Survey of existing HITL fuzz testing work

Identification of key future research directions

Proposal of a paradigm shift toward interactive fuzzing systems

Abstract

Fuzz testing is one of the most effective techniques for detecting bugs and vulnerabilities in software. However, as the basis of fuzz testing, automated heuristics often fail to uncover deep or complex vulnerabilities. As a result, the performance of fuzz testing remains limited. One promising way to address this limitation is to integrate human expert guidance into the paradigm of fuzz testing. Even though some works have been proposed in this direction, there is still a lack of a systematic research roadmap for combining Human-in-the-Loop (HITL) and fuzz testing, hindering the potential for further enhancing fuzzing effectiveness. To bridge this gap, this paper outlines a forward-looking research roadmap for HITL for fuzz testing. Specifically, we highlight the promise of visualization techniques for interpretable fuzzing processes, as well as on-the-fly interventions that enable experts to guide fuzzing toward hard-to-reach program behaviors. Moreover, the rise of Large Language Models (LLMs) introduces new opportunities and challenges, raising questions about how humans can efficiently provide actionable knowledge, how expert meta-knowledge can be leveraged, and what roles humans should play in the intelligent fuzzing loop with LLMs.
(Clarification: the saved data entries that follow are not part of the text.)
(** C7.  [differentiate_with_rules] returns the auto-mode result unchanged
    when it is applied, and the symbolic fallback (rule name
    symbolic_fallback, applied, the simplified generic derivative, a fixed
    message, one step) otherwise; it never returns a result that is not
    applied.  So when every rule declines, as for [x^x], the result is the
    symbolic fallback. *)
Theorem differentiate_with_rules_never_declines (sp : Engine)
    (expr : ExprArg) (var : VarArg) :
  match apply_derivative_rule sp expr var "auto" with
  | Ok (Some r) =>
      if applied r then differentiate_with_rules sp expr var = Ok r
      else exists f,
          parsed sp expr var = Ok f /\
          differentiate_with_rules sp expr var =
            Ok (symbolic_fallback sp f (get_symbol var))
  | Ok None => False
  | Raise exn => differentiate_with_rules sp expr var = Raise exn
  end /\
  (forall r, differentiate_with_rules sp expr var = Ok r -> applied r = true) /\
  (Forall (fun entry : string * Matcher => declines (snd entry) expr var)
          (rule_map sp) ->
   exists f,
     parsed sp expr var = Ok f /\
     differentiate_with_rules sp expr var =
       Ok (symbolic_fallback sp f (get_symbol var))) /\
  (reads_x_pow_x sp ->
   differentiate_with_rules sp (Text "x^x") (VarStr "x") =
     Ok (symbolic_fallback sp (Pow (Symbol "x") (Symbol "x")) "x")).
Proof.
  assert (Main :
    match apply_derivative_rule sp expr var "auto" with
    | Ok (Some r) =>
        if applied r then differentiate_with_rules sp expr var = Ok r
        else exists f,
            parsed sp expr var = Ok f /\
            differentiate_with_rules sp expr var =
              Ok (symbolic_fallback sp f (get_symbol var))
    | Ok None => False
    | Raise exn => differentiate_with_rules sp expr var = Raise exn
    end).
  { pose proof (auto_mode_outcome sp expr var) as O.
    unfold differentiate_with_rules.
    destruct (apply_derivative_rule sp expr var "auto") as [[r|]|exn];
      cbn [bind]; auto.
    destruct O as (pre & post & m & _ & L & R & _).
    destruct (well_behaved_result expr var (lookup_well_behaved _ _ L) R)
      as (_ & _ & f & P).
    destruct (applied r); [reflexivity|].
    exists f. split; [exact P|]. unfold parsed in P. rewrite P. reflexivity. }
  split; [exact Main|]. split; [|split].
  - intros r H.
    destruct (apply_derivative_rule sp expr var "auto") as [[r'|]|exn];
      try contradiction.
    + destruct (applied r') eqn:A.
      * congruence.
      * destruct Main as (f & _ & E). rewrite E in H. injection H as <-.
        reflexivity.
    + congruence.
  - intros D.
    pose proof (auto_mode_outcome sp expr var) as O.
    destruct (apply_derivative_rule sp expr var "auto") as [[r|]|exn].
    + destruct (applied r) eqn:A; [exfalso|exact Main].
      destruct O as (_ & _ & m & _ & L & R & _).
      revert D L. unfold rule_map. cbn [lookup].
      intros D.
      repeat match goal with
      | |- context [String.eqb ?n ?lit] => destruct (String.eqb n lit)
      end; intros L; try discriminate; injection L as <-;
      repeat match goal with
      | D : Forall _ (_ :: _) |- _ => inversion D as [|? ? [? [? ?]] ?]; clear D; subst
      end; cbn [snd] in *; congruence.
    + contradiction.
    + exfalso. inversion D as [|? ? [r [R _]] _]. subst. cbn [snd] in R.
      pose proof (well_behaved_raise expr var (power_rule_well_behaved sp) O).
      congruence.
  - clear Main. intros (P & H & E & NP & FT & AI & S).
    unfold differentiate_with_rules, apply_derivative_rule.
    cbn [String.eqb Ascii.eqb Bool.eqb auto_loop ordered_rules].
    unfold getitem. cbn [lookup rule_map String.eqb Ascii.eqb Bool.eqb bind].
    unfold apply_power_rule_derivative, apply_constant_multiple_derivative,
      apply_product_rule, apply_chain_rule, apply_exponential_derivative_rule,
      parse_expr, bind_symbol, or_empty.
    cbn [get_symbol]. rewrite P. cbn [bind].
    rewrite E, NP, FT, AI, S. cbn [negb expr_eqb Z.eqb bind applied not_applicable].
    rewrite H. cbn. reflexivity.
Qed.

Lemma differentiate_with_rules_never_declines_witness :
  reads_x_pow_x Toy.engine /\
  differentiate_with_rules Toy.engine (Text "x^x") (VarStr "x") =
    Ok (symbolic_fallback Toy.engine (Pow (Symbol "x") (Symbol "x")) "x").
Proof.
  assert (R : reads_x_pow_x Toy.engine) by by_running.
  split; [exact R|].
  exact (proj2 (proj2 (proj2 (differentiate_with_rules_never_declines
                                Toy.engine (Text "x^x") (VarStr "x")))) R).
Defined.

(** C3.  exponential_rule works on the parse as it is, without
    simplification: it applies exactly when the parsed expression is a
    power whose exponent is the variable itself and whose base is free of
    the variable, and the output is then the simplified product of the
    expression and the logarithm of the base.  [2^(3*x)] is declined, its
    exponent not being the variable. *)
Theorem exponential_rule_bare_variable (sp : Engine) :
  (forall expr var e,
      parsed sp expr var = Ok e ->
      let x := get_symbol var in
      exists r,
        apply_exponential_derivative_rule sp expr var = Ok r /\
        input_expr r = e /\
        (applied r = true <->
         exists a, e = Pow a (Symbol x) /\ has sp a x = false) /\
        (forall a, e = Pow a (Symbol x) -> has sp a x = false ->
                   output_expr r = simplify sp (mul sp e (call_log sp a)))) /\
  (reads_two_pow_three_x sp ->
   apply_exponential_derivative_rule sp (Text "2^(3*x)") (VarStr "x") =
     Ok (not_applicable two_pow_three_x "exponential_rule"
           "Not applicable: exponent is not x.")).
Proof.
  split.
  - intros expr var e P x. unfold apply_exponential_derivative_rule.
    unfold parsed in P. rewrite P. cbn [bind]. fold x.
    destruct e as [ | | | | |a expo| | | | | ];
      try (eexists; split; [reflexivity|]; split; [reflexivity|];
           split; [split; [discriminate | intros (a & E & _); discriminate]
                  | intros a E; discriminate]).
    destruct (expr_eqb expo (Symbol x)) eqn:Q; cbn [negb].
    + apply expr_eqb_eq in Q. subst expo.
      destruct (has sp a x) eqn:H;
        (eexists; split; [reflexivity|]; split; [reflexivity|]; cbn; split).
      * split; [discriminate|]. intros (a' & E & H'). injection E as <-.
        congruence.
      * intros a' E H'. injection E as <-. congruence.
      * split; eauto.
      * intros a' E _. injection E as <-. reflexivity.
    + apply expr_eqb_neq in Q.
      eexists; split; [reflexivity|]; split; [reflexivity|]; cbn; split.
      * split; [discriminate|]. intros (a' & E & _). injection E as _ E.
        contradiction.
      * intros a' E. injection E as _ E. contradiction.
  - intros P. unfold apply_exponential_derivative_rule, parse_expr.
    cbn [get_symbol bind_symbol or_empty].
    unfold reads_two_pow_three_x, X in P. rewrite P. reflexivity.
Qed.

Lemma exponential_rule_bare_variable_witness :
  reads_two_pow_three_x Toy.engine /\
  apply_exponential_derivative_rule Toy.engine (Text "2^(3*x)") (VarStr "x") =
    Ok (not_applicable two_pow_three_x "exponential_rule"
          "Not applicable: exponent is not x.") /\
  exists r,
    apply_exponential_derivative_rule Toy.engine (Text "2^x") (VarStr "x") = Ok r /\
    (applied r = true <->
     exists a, Pow (Integer 2) X = Pow a (Symbol "x") /\
               has Toy.engine a "x" = false).
Proof.
  assert (R : reads_two_pow_three_x Toy.engine) by reflexivity.
  split; [exact R|]. split.
  - exact (proj2 (exponential_rule_bare_variable Toy.engine) R).
  - destruct (proj1 (exponential_rule_bare_variable Toy.engine)
                (Text "2^x") (VarStr "x") (Pow (Integer 2) X) eq_refl)
      as (r & E & _ & A & _).
    exists r. split; [exact E | exact A].
Defined.

(** C4.  chain_rule applies exactly when the simplified expression has one
    of the five outer forms [g^n] ([n] free of the variable and not 1),
    [exp(g)], [ln(g)], [sin(g)], [cos(g)], with [g] depending on the
    variable, and its output is the simplified closed form of that case:
    [n*g^(n-1)*g'], [exp(g)*g'], [g'/g], [cos(g)*g'], [-sin(g)*g'].  On
    [sin(2*x)] it applies, with output [2*cos(2*x)]. *)
Theorem chain_rule_five_forms (sp : Engine) :
  (forall expr var f,
      parsed sp expr var = Ok f ->
      let x := get_symbol var in
      let e := simplify sp f in
      exists r,
        apply_chain_rule sp expr var = Ok r /\
        input_expr r = e /\
        (applied r = true <-> exists d, ChainForm sp x e d) /\
        (forall d, ChainForm sp x e d -> output_expr r = simplify sp d)) /\
  (reads_sin_two_x sp ->
   exists r,
     apply_chain_rule sp (Text "sin(2*x)") (VarStr "x") = Ok r /\
     applied r = true /\ rule_name r = "chain_rule" /\
     output_expr r = Mul [Integer 2; cos two_x]).
Proof.
  split.
  - intros expr var f P. cbv zeta. unfold apply_chain_rule.
    unfold parsed in P. rewrite P. clear P. cbn [bind].
    generalize (get_symbol var) as x. intros x.
    generalize (simplify sp f) as e. intros e.
    destruct e as [ | | | | |g n|g|g [b|]|g|g| ]; cbn;
      try chain_case;
      try (destruct (has sp g x) eqn:Hg; cbn; try chain_case).
    destruct (has sp n x) eqn:Hn; cbn; try chain_case.
    destruct (expr_eqb n (Integer 1)) eqn:Q; cbn;
      [apply expr_eqb_eq in Q | apply expr_eqb_neq in Q]; chain_case.
  - intros (P & S & H & D & C & M & S').
    unfold apply_chain_rule, parse_expr.
    cbn [get_symbol bind_symbol or_empty]. unfold X in *. rewrite P.
    cbn [bind]. rewrite S. cbn. unfold two_x, X in *. rewrite H. cbn.
    rewrite D, C, M, S'. eexists. split; [reflexivity|]. auto.
Qed.

Lemma chain_rule_five_forms_witness :
  reads_sin_two_x Toy.engine /\
  exists r,
    apply_chain_rule Toy.engine (Text "sin(2*x)") (VarStr "x") = Ok r /\
    applied r = true /\ rule_name r = "chain_rule" /\
    output_expr r = Mul [Integer 2; cos two_x].
Proof.
  assert (R : reads_sin_two_x Toy.engine) by by_running.
  split; [exact R|].
  exact (proj2 (chain_rule_five_forms Toy.engine) R).
Defined.

(** C5.  power_rule applies exactly when the expanded expression is a
    polynomial in the variable, and its output is then the simplified
    derivative of that polynomial.  On [x^3 + x^2 + 8] it applies, with an
    output equal to [3*x^2 + 2*x] in the sense of the test suite (the
    difference simplifies to 0; the output itself is whatever form
    simplification gives the derivative); on [sin(x) + x^2] it does not,
    and the result is still named power_rule. *)
Theorem power_rule_polynomial (sp : Engine) :
  (forall expr var f0,
      parsed sp expr var = Ok f0 ->
      let x := get_symbol var in
      let f := expand sp f0 in
      exists r,
        apply_power_rule_derivative sp expr var = Ok r /\
        input_expr r = f /\
        rule_name r = "power_rule" /\
        applied r = is_polynomial sp f x /\
        (is_polynomial sp f x = true ->
         output_expr r = simplify sp (diff sp f x))) /\
  (reads_cubic sp ->
   exists r,
     apply_power_rule_derivative sp (Text "x^3 + x^2 + 8") (VarStr "x") = Ok r /\
     applied r = true /\ rule_name r = "power_rule" /\
     output_expr r = simplify sp (diff sp cubic "x") /\
     equal_after_simplification sp (output_expr r)
       (expected_cubic_derivative sp)) /\
  (reads_sine_plus_square sp ->
   exists r,
     apply_power_rule_derivative sp (Text "sin(x) + x^2") (VarStr "x") = Ok r /\
     applied r = false /\ rule_name r = "power_rule").
Proof.
  split; [|split].
  - intros expr var f0 P. cbv zeta. unfold apply_power_rule_derivative.
    unfold parsed in P. rewrite P. cbn [bind].
    destruct (is_polynomial sp (expand sp f0) (get_symbol var)); cbn [negb];
      eexists; (split; [reflexivity|]); cbn; repeat split; auto; discriminate.
  - intros (P & E & Pol & D & S).
    unfold apply_power_rule_derivative, parse_expr.
    cbn [get_symbol bind_symbol or_empty]. unfold X in P. rewrite P.
    cbn [bind]. rewrite E, Pol. cbn [negb].
    eexists. split; [reflexivity|]. cbn. rewrite D. auto.
  - intros (P & E & Pol).
    unfold apply_power_rule_derivative, parse_expr.
    cbn [get_symbol bind_symbol or_empty]. unfold X in P. rewrite P.
    cbn [bind]. rewrite E, Pol. cbn [negb].
    eexists. split; [reflexivity|]. auto.
Qed.

Lemma power_rule_polynomial_witness :
  (reads_cubic cancelling_engine /\
   exists r,
     apply_power_rule_derivative cancelling_engine (Text "x^3 + x^2 + 8")
       (VarStr "x") = Ok r /\
     applied r = true /\ rule_name r = "power_rule" /\
     output_expr r = simplify cancelling_engine
                       (diff cancelling_engine cubic "x") /\
     equal_after_simplification cancelling_engine (output_expr r)
       (expected_cubic_derivative cancelling_engine)) /\
  (reads_sine_plus_square cancelling_engine /\
   exists r,
     apply_power_rule_derivative cancelling_engine (Text "sin(x) + x^2")
       (VarStr "x") = Ok r /\
     applied r = false /\ rule_name r = "power_rule").
Proof.
  assert (R1 : reads_cubic cancelling_engine) by by_running.
  assert (R2 : reads_sine_plus_square cancelling_engine) by by_running.
  destruct (power_rule_polynomial cancelling_engine) as (_ & T1 & T2).
  split; (split; [assumption|]); auto.
Defined.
To address these questions, we survey existing work on HITL fuzz testing and propose a research agenda emphasizing future opportunities in (1) human monitoring, (2) human steering, and (3) human-LLM collaboration. We call for a paradigm shift toward interactive, human-guided fuzzing systems that integrate expert insight with AI-powered automation in the next-generation fuzzing ecosystem.